- Specialty: Neurology, pain medicine, pain psychology

= Central pain syndrome =

Central pain syndrome, also known as central neuropathic pain, is a neurological condition consisting of constant moderate to severe neuropathic pain following damage to the central nervous system (CNS), causing sensitization of the pain systems. The extent of pain and the areas affected are related to the cause of the injury and the damage done.

==Signs and symptoms==
Pain can either be relegated to a specific part of the body or spread to the entire body. It is typically constant, and may be moderate to severe in intensity. Those who are afflicted describe it as being stuck in a loop of pain. It is often made worse by touch, movement, emotions, barometric pressure and temperature changes, usually cold temperatures along with many other similar 'triggers'. Cold temperatures regularly make the burning pain worse in certain body parts. Burning pain is the most common sensation, but patients also report pins and needles, pressing, lacerating, aching, and extreme bursts or constant sharp or unremitting excruciating pain.

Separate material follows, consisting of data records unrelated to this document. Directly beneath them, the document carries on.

(** * WordPress operator: the reconciliation core of [src/charm.py]

    A shallow embedding of the charm's event handlers, of the validator
    [is_valid_config], of the install gate [on_wordpress_uninitialised] and of
    the secret store helpers, with the properties the specification states
    about them.

    Python [str] values are modelled as [string] (one [ascii] per character,
    code points below 256), Python sets of strings as [gset string] and the
    leadership settings as a [gmap string pyval]. *)

From stdpp Require Import gmap strings list fin_maps relations.
From Stdlib Require Import Ascii NArith ZArith Lia.
From Stdlib Require String.

(** ** Python values *)

(** The values that the charm stores in [StoredState] and in the leadership
    settings: [None], booleans and strings. *)
Inductive pyval :=
  | PNone
  | PBool (b : bool)
  | PInt (n : Z)
  | PStr (s : string).

Global Instance pyval_eq_dec : EqDecision pyval.
Proof. solve_decision. Defined.

(** Python truthiness ([bool(v)]). *)
Definition truthy (v : pyval) : bool :=
  match v with
  | PNone => false
  | PBool b => b
  | PInt n => negb (n =? 0)%Z
  | PStr s => negb (String.eqb s "")
  end.
Lemma get_suggestions_outcome NODE_ENV isAuthenticated create JSON_parse req w :
  ∃ r evs,
    get_suggestions NODE_ENV isAuthenticated create JSON_parse req w
    = (r, mkWorld (db w) (trace w ++ evs))
    ∧ outcome NODE_ENV isAuthenticated create JSON_parse req (db w) r evs.
Proof.
  destruct (isAuthenticated req) eqn:Hauth.
  2:{ exists unauthenticated, []. split; [|by constructor].
      unfold get_suggestions. rewrite Hauth, app_nil_r. by destruct w. }
  destruct (Js.truthy_opt (currentUserId NODE_ENV req)) eqn:Htr.
  2:{ eexists _, []. split; [|by apply out_unauthorized].
      unfold get_suggestions. rewrite Hauth. cbn [negb]. cbv zeta.
      fold (currentUserId NODE_ENV req). rewrite Htr, app_nil_r. by destruct w. }
  destruct (currentUserId NODE_ENV req) as [u|] eqn:Hu; [|done]. cbn in Htr.
  destruct (Storage.getProfileByUserId (db w) u) as [cp|] eqn:Hp.
  2:{ eexists _, _. split; [|by apply (out_not_found _ _ _ _ _ _ u)].
      unfold get_suggestions. rewrite Hauth. cbn [negb]. cbv zeta.
      fold (currentUserId NODE_ENV req). rewrite Hu.
      cbn [Js.truthy_opt default from_option id]. rewrite Htr. cbn [negb].
      by rewrite route_query, Hp. }
  destruct (decide (Profile.id cp = param req)) as [Hid|Hid].
  - eexists _, _. split; [|by apply (out_served _ _ _ _ _ _ u cp)].
    by apply (get_suggestions_served _ _ _ _ req w u cp).
  - eexists _, _. split; [|by apply (out_forbidden _ _ _ _ _ _ u cp)].
    by apply (get_suggestions_403 _ _ _ _ req w u cp).
Qed.

End RankingFacts.

Import RankingFacts.




(** The example of the specification: one shared tag and the same location
    score 15, no shared tag and another location score 0. *)
Example score_alice_bob_carol :
  score Demo.alice Demo.bob = 15 ∧ score Demo.alice Demo.carol = 0.
Proof. by vm_compute. Qed.

(** A tag the candidate lists twice counts twice. *)
Example score_counts_repeated_tag : score Demo.alice Demo.heidi = 20.
Proof. by vm_compute. Qed.

(** ** Suggestions: the service's post-filter and the result limit *)

Module ServiceFacts.
Import Routes AiMatchingService SuggestionFacts.

Lemma maxResults_range limit : 1 ≤ maxResults limit ≤ 20.
Proof. unfold maxResults. lia. Qed.

Lemma is_ws_spec c : Js.is_ws c = true ↔ is_space c.
Proof.
  unfold Js.is_ws, is_space, white_space. split.
  - rewrite !orb_true_iff, !andb_true_iff, !N.leb_le, !N.eqb_eq. intros H.
    assert (c = 9 ∨ c = 10 ∨ c = 11 ∨ c = 12 ∨ c = 13 ∨ c = 32 ∨ c = 160 ∨ c = 5760
            ∨ c = 8192 ∨ c = 8193 ∨ c = 8194 ∨ c = 8195 ∨ c = 8196 ∨ c = 8197
            ∨ c = 8198 ∨ c = 8199 ∨ c = 8200 ∨ c = 8201 ∨ c = 8202 ∨ c = 8232
            ∨ c = 8233 ∨ c = 8239 ∨ c = 8287 ∨ c = 12288 ∨ c = 65279)%N as Hc by lia.
    clear H. repeat (destruct Hc as [->|Hc]; [set_solver|]). subst. set_solver.
  - intros H. repeat (apply elem_of_cons in H as [->|H]; [reflexivity|]).
    by apply elem_of_nil in H.
Qed.

Lemma digit_of_spec c :
  (is_digit c → Js.digit_of c = Some (Z.of_N c - 48))
  ∧ (¬ is_digit c → Js.digit_of c = None).
Proof.
  unfold Js.digit_of, is_digit.
  destruct ((48 <=? c)%N && (c <=? 57)%N) eqn:E.
  - apply andb_true_iff in E as [?%N.leb_le ?%N.leb_le]. split; [done|lia].
  - apply andb_false_iff in E as [?%N.leb_gt|?%N.leb_gt]; split; lia || done.
Qed.

Lemma skip_ws_app ws r :
  Forall is_space ws → ¬ starts_with is_space r → Js.skip_ws (ws ++ r) = r.
Proof.
  intros Hws Hr. induction Hws as [|c ws Hc _ IH]; cbn.
  - destruct r as [|c r]; [done|]. cbn in Hr |- *.
    destruct (Js.is_ws c) eqn:E; [by apply is_ws_spec in E|done].
  - by rewrite (proj2 (is_ws_spec c) Hc).
Qed.

Lemma digits_stop r acc : ¬ starts_with is_digit r → Js.digits r acc = acc.
Proof.
  destruct r as [|c r]; [done|]. cbn. intros Hc.
  by rewrite (proj2 (digit_of_spec c) Hc).
Qed.

Lemma digits_app ds r acc :
  Forall is_digit ds → ¬ starts_with is_digit r →
  Js.digits (ds ++ r) acc
  = match ds with
    | [] => acc
    | _ :: _ => Some (foldl (λ n c, 10 * n + (Z.of_N c - 48)) (default 0 acc) ds)
    end.
Proof.
  intros Hds Hr. revert acc. induction Hds as [|c ds Hc _ IH]; intros acc.
  - by apply digits_stop.
  - cbn [app Js.digits]. rewrite (proj1 (digit_of_spec c) Hc), IH.
    by destruct ds.
Qed.

Lemma parseInt_spec s ws sign ds rest :
  reads_as_number s ws sign ds rest →
  Js.parseInt s
  = match ds with
    | [] => None
    | _ :: _ => Some (if decide (sign = [45%N]) then - decimal ds else decimal ds)
    end.
Proof.
  intros (-> & Hws & Hsign & Hds & Hrest & Hcanon). unfold Js.parseInt.
  assert (¬ is_space 45 ∧ ¬ is_space 43) as [H45 H43].
  { unfold is_space, white_space. split; set_solver. }
  rewrite skip_ws_app; [|done|].
  2:{ destruct Hsign as [->|[->| ->]]; [|done..]. cbn [app].
      destruct ds as [|d ds].
      - destruct rest as [|c r]; [done|]. cbn in *. intros Hc. apply Hcanon; auto.
      - cbn. apply Forall_cons in Hds as [Hd _]. intros Hc.
        unfold is_space, white_space, is_digit in *.
        repeat (apply elem_of_cons in Hc as [->|Hc]; [lia|]). by apply elem_of_nil in Hc. }
  destruct Hsign as [->|[->| ->]]; cbn [app].
  - destruct ds as [|d ds]; cbn [app].
    + destruct rest as [|c r]; [done|].
      assert (c ≠ 45%N ∧ c ≠ 43%N) as [Hm Hp].
      { split; intros ->; apply Hcanon; try done; right; [by left|by right]. }
      rewrite (proj2 (N.eqb_neq c 45) Hm), (proj2 (N.eqb_neq c 43) Hp).
      by apply digits_stop.
    + apply Forall_cons in Hds as Hd. destruct Hd as [Hd _]. unfold is_digit in Hd.
      rewrite (proj2 (N.eqb_neq d 45)), (proj2 (N.eqb_neq d 43)) by lia.
      change (d :: ds ++ rest)%list with ((d :: ds) ++ rest)%list.
      rewrite (digits_app (d :: ds) rest None) by done. done.
  - cbn. rewrite digits_app by done. destruct ds; [done|]. cbn [fmap option_fmap option_map].
    by rewrite decide_True.
  - cbn. rewrite digits_app by done. destruct ds; [done|].
    by rewrite decide_False.
Qed.

Lemma maxResults_reads s ws sign ds rest :
  reads_as_number s ws sign ds rest → maxResults (Some s) = claimed_limit sign ds.
Proof.
  intros Hs. unfold maxResults, claimed_limit.
  destruct s as [|c s]; cbn [Js.truthy_units].
  - destruct Hs as (Hs & _). symmetry in Hs.
    apply app_eq_nil in Hs as (_ & Hs). apply app_eq_nil in Hs as (_ & Hs).
    apply app_eq_nil in Hs as (-> & _). done.
  - cbn [default from_option id]. rewrite (parseInt_spec _ _ _ _ _ Hs). by destruct ds.
Qed.

(** Cutting a string where a run of characters ends. *)
Lemma span (P : N → Prop) `{!∀ c, Decision (P c)} (s : list N) :
  ∃ a b, s = (a ++ b)%list ∧ Forall P a ∧ ¬ starts_with P b.
Proof.
  induction s as [|c s (a & b & -> & Ha & Hb)].
  - exists [], []. split_and!; [done | constructor | by intros []].
  - destruct (decide (P c)) as [Hc|Hc].
    + exists (c :: a), b. split_and!; [done | by constructor | done].
    + exists [], (c :: a ++ b)%list. split_and!; [done | constructor | exact Hc].
Qed.

#[local] Instance is_space_dec c : Decision (is_space c).
Proof. unfold is_space. apply _. Defined.
#[local] Instance is_digit_dec c : Decision (is_digit c).
Proof. unfold is_digit. apply _. Defined.

(** Every string reads as a number or as none. *)
Lemma reads_as_number_total s : ∃ ws sign ds rest, reads_as_number s ws sign ds rest.
Proof.
  destruct (span is_space s) as (ws & r & -> & Hws & Hr).
  assert (∃ sign r', r = (sign ++ r')%list
                     ∧ (sign = [] ∨ sign = [45%N] ∨ sign = [43%N])
                     ∧ (sign = [] → ¬ starts_with (λ c, is_space c ∨ is_sign c) r'))
    as (sign & r' & -> & Hsign & Hr').
  { destruct r as [|c r]; [exists [], []; by split_and!; auto|].
    destruct (decide (c = 45%N)) as [->|H45]; [exists [45%N], r; split_and!; auto; done|].
    destruct (decide (c = 43%N)) as [->|H43]; [exists [43%N], r; split_and!; auto; done|].
    exists [], (c :: r). split_and!; auto. intros _ [Hc|[Hc|Hc]]; done. }
  destruct (span is_digit r') as (ds & rest & -> & Hds & Hrest).
  exists ws, sign, ds, rest. split_and!; try done.
  intros Hs ->. by apply Hr'.
Qed.

Lemma post_filter_spec l limit :
  0 ≤ limit →
  ∃ kept,
    kept ≡ₚ filter (λ m, 50 ≤ matchScore m) l
    ∧ StronglySorted (desc matchScore) kept
    ∧ (∀ k, filter (λ m, matchScore m = k) kept
            = filter (λ m, matchScore m = k) (filter (λ m, 50 ≤ matchScore m) l))
    ∧ post_filter l limit = take (Z.to_nat limit) kept.
Proof.
  intros Hl. exists (sort_desc matchScore (filter (λ m, 50 ≤ matchScore m) l)).
  split_and!.
  - apply sort_desc_perm.
  - apply sort_desc_sorted.
  - intros k. apply sort_desc_stable.
  - unfold post_filter. by rewrite slice0_take.
Qed.

Lemma post_filter_bounds l limit :
  0 ≤ limit →
  Forall (λ m, 50 ≤ matchScore m) (post_filter l limit)
  ∧ StronglySorted (desc matchScore) (post_filter l limit)
  ∧ (length (post_filter l limit) ≤ Z.to_nat limit)%nat.
Proof.
  intros Hl. unfold post_filter. rewrite slice0_take by done. split_and!.
  - apply Forall_take. rewrite sort_desc_perm. apply Forall_forall.
    intros m Hm. by apply list_elem_of_filter in Hm as [? _].
  - apply sorted_take, sort_desc_sorted.
  - rewrite length_take. lia.
Qed.

(** Either the service call yields nothing, or the answer was read as a
    list that went through the post-filter. *)
Lemma generateMatches_cases create JSON_parse cu ps cands limit :
  generateMatches create JSON_parse cu ps cands limit = []
  ∨ ∃ content l,
      cands ≠ [] ∧ create cu ps cands = Resolved (Some content)
      ∧ content ≠ EmptyString ∧ JSON_parse content = Matches l
      ∧ generateMatches create JSON_parse cu ps cands limit = post_filter l limit.
Proof.
  unfold generateMatches. destruct cands as [|c cands]; [by left|].
  destruct (create cu ps (c :: cands)) as [|[content|]]; [by left| |by left].
  simpl. destruct content as [|a content]; [by left|]. simpl.
  destruct (JSON_parse (String a content)) as [| | |l] eqn:E; [by left|by left| |].
  - left. unfold post_filter, slice0. rewrite filter_nil. simpl.
    destruct (0 <=? limit); [apply take_nil | done].
  - right. by exists (String a content), l.
Qed.

Lemma generateMatches_bounds create JSON_parse cu ps cands limit :
  0 ≤ limit →
  Forall (λ m, 50 ≤ matchScore m) (generateMatches create JSON_parse cu ps cands limit)
  ∧ StronglySorted (desc matchScore) (generateMatches create JSON_parse cu ps cands limit)
  ∧ (length (generateMatches create JSON_parse cu ps cands limit) ≤ Z.to_nat limit)%nat.
Proof.
  intros Hl.
  destruct (generateMatches_cases create JSON_parse cu ps cands limit)
    as [->|(content & l & _ & _ & _ & _ & ->)].
  - split_and!; [constructor | constructor | simpl; lia].
  - by apply post_filter_bounds.
Qed.

End ServiceFacts.

Import ServiceFacts.
(** * The scripting bridge of the game server: luascript.cpp

    A shallow embedding of the per-call script environment
    ([ScriptEnvironment]), of the class registration and the type test of
    [LuaScriptInterface], and of the timer events of [LuaEnvironment],
    together with the properties the specification states about them.

    Conventions.  A [uint32_t] is a [Z] in [0, 2^32) and its increment is
    written with the wrap-around.  A [shared_ptr] to an engine object is an
    optional address ([None] is [nullptr]); two pointers are equal when the
    addresses are.  A [std::map] or [std::unordered_map] is a [gmap].  The
    engine ([g_game]), the scheduler and the Lua virtual machine are
    collaborators of the bridge: the engine is a record of its lookups, the
    Lua C API is modelled on a small value stack with a heap of tables. *)

From stdpp Require Import gmap strings list fin_maps pretty.
Local Open Scope Z_scope.

(** ** Machine integers *)

Definition wrap (bits : Z) (z : Z) : Z := z mod 2 ^ bits.
Definition wrap32 : Z → Z := wrap 32.

Definition UINT16_MAX : Z := 65535.
Definition CREATURE_ID_MIN : Z := 0x10000000.

(** ** The engine, as the bridge sees it *)

Module Engine.

Definition addr := N.

Inductive ItemKind := PlainItem | ContainerItem | TeleportItem.
Inductive CreatureKind := PlayerKind | MonsterKind | NpcKind.

Inductive Cylinder :=
| virtualCylinder
| cylinderAt (a : addr).

Record Item := {
  item_removed : bool;
  (* the attribute ITEM_ATTRIBUTE_UNIQUEID, when the item has it *)
  item_uniqueIdAttr : option Z;
  item_parent : option Cylinder;
  item_kind : ItemKind
}.

Record Creature := {
  creature_removed : bool;
  creature_id : Z;
  creature_kind : CreatureKind
}.

(** A [Thing] is an item, a creature or a tile. *)
Inductive Thing :=
| ItemThing (i : Item)
| CreatureThing (c : Creature)
| TileThing (removed : bool).

#[export] Instance ItemKind_eq_dec : EqDecision ItemKind.
Proof. solve_decision. Defined.
#[export] Instance CreatureKind_eq_dec : EqDecision CreatureKind.
Proof. solve_decision. Defined.
#[export] Instance Cylinder_eq_dec : EqDecision Cylinder.
Proof. solve_decision. Defined.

Individuals may have reduced sensitivity to touch in the areas affected by the pain, as if the part is 'falling asleep'. The burning and loss of sense of touch are usually, but not always, most severe on the distant parts of the body, such as the feet or hands, spreading until it is in some cases felt from head to toe. Usually the burning pain in body parts is a result of old injuries that seem like they should have healed long ago, yet the pain lingers on and even years afterwards. For some patients with intense affliction, there often can be unremitting nausea, causing vomiting. The pain can also bring on hyperventilation. Blood pressure can rise due to the pain.

== Cause ==
Damage to the CNS can be caused by physical trauma, traffic collisions, spinal cord injury, tumors, stroke, or diseases such as multiple sclerosis, Parkinson's disease, Graves' disease, Addison's disease, and epilepsy. It may develop months or years after injury or damage to the CNS.

==Diagnosis==
A diagnosis of central pain syndrome is based upon identification of characteristic symptoms, a detailed patient history, a thorough clinical evaluation and a variety of specialized tests. Central pain syndrome is suspected in individuals who complain of pain or other abnormal sensations following injury to the central nervous system. Other conditions that cause pain may need to be excluded before a diagnosis of central pain syndrome is made.

== Treatment ==
Pain medications often provide some reduction of pain, but not complete relief of pain, for those affected by central pain syndrome. Tricyclic antidepressants such as nortriptyline or anticonvulsants such as neurontin (gabapentin) can be useful, but also provide incomplete relief. Lowering stress levels appears to reduce pain.

== Prognosis ==
Central pain syndrome is not a fatal disorder, but the syndrome causes disabling chronic pain and suffering among the majority of individuals who have it.